Please set down only the lines that run from the one containing "intros HX HY HC HC' HT." to the end of the listing below, exactly as written.

========================================================================

Lemma multiply_accumulates_witness :
  elem (multiply (letters_of "jik") A2 B2 (of_rows 2 [[1; 1]; [1; 1]]) 2%nat
                 (mkTimer (fun _ => 0) 0)).1.2 1 0
  = wrap (elem (of_rows 2 [[1; 1]; [1; 1]]) 1 0 + exact_dot A2 B2 2 1 0).
Proof.
  apply (multiply_accumulates "jik" A2 B2 (of_rows 2 [[1; 1]; [1; 1]]) 2
           (mkTimer (fun _ => 0) 0)).
  - apply (bool_decide_unpack _). vm_compute. exact I.
  - repeat split.
  - lia.
  - lia.
  - vm_compute. split; [discriminate|reflexivity].
Defined.

(** ** The checksum across labels and for small inputs *)

(** X3. With at least one trial, the checksum and the accumulator the
    trial runner ends with are the same for any two of the six labels,
    whatever the accumulator held before and whatever the clock shows:
    the accumulator is zeroed before each trial. *)
Theorem runSingle_label_independent X Y A B N C C' t t' TRIALS :
  X ∈ labels -> Y ∈ labels -> square N C -> square N C' -> (1 <= TRIALS)%nat ->
  (runSingle TRIALS (multiply (letters_of X)) A B C N t).1.1.2
  = (runSingle TRIALS (multiply (letters_of Y)) A B C' N t').1.1.2
  /\ (runSingle TRIALS (multiply (letters_of X)) A B C N t).1.2
     = (runSingle TRIALS (multiply (letters_of Y)) A B C' N t').1.2.
Proof.
  intros HX HY HC HC' HT.
  rewrite (runSingle_kernel X), (runSingle_kernel Y) by assumption.
  destruct TRIALS; [lia|]. split; reflexivity.
Qed.

Lemma runSingle_label_independent_witness :
  (runSingle 2 (multiply (letters_of "ijk")) A2 B2 (new_matrix 2 2) 2
             (mkTimer (fun _ => 3) 0)).1.1.2
  = (runSingle 2 (multiply (letters_of "kji")) A2 B2 (of_rows 2 [[9; 9]; [9; 9]]) 2
               (mkTimer (fun _ => 5) 0)).1.1.2.
Proof.
  apply (runSingle_label_independent "ijk" "kji" A2 B2 2 (new_matrix 2 2)
           (of_rows 2 [[9; 9]; [9; 9]]) (mkTimer (fun _ => 3) 0)
           (mkTimer (fun _ => 5) 0) 2).
  - apply (bool_decide_unpack _). vm_compute. exact I.
  - apply (bool_decide_unpack _). vm_compute. exact I.
  - repeat split.
  - repeat split.
  - lia.
Defined.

========================================================================

● **Reply to the exercise**:
  intros HX HY HC HC' HT.
  rewrite (runSingle_kernel X), (runSingle_kernel Y) by assumption.
  destruct TRIALS; [lia|]. split; reflexivity.
Qed.

Lemma runSingle_label_independent_witness :
  (runSingle 2 (multiply (letters_of "ijk")) A2 B2 (new_matrix 2 2) 2
             (mkTimer (fun _ => 3) 0)).1.1.2
  = (runSingle 2 (multiply (letters_of "kji")) A2 B2 (of_rows 2 [[9; 9]; [9; 9]]) 2
               (mkTimer (fun _ => 5) 0)).1.1.2.
Proof.
  apply (runSingle_label_independent "ijk" "kji" A2 B2 2 (new_matrix 2 2)
           (of_rows 2 [[9; 9]; [9; 9]]) (mkTimer (fun _ => 3) 0)
           (mkTimer (fun _ => 5) 0) 2).
  - apply (bool_decide_unpack _). vm_compute. exact I.
  - apply (bool_decide_unpack _). vm_compute. exact I.
  - repeat split.
  - repeat split.
  - lia.
Defined.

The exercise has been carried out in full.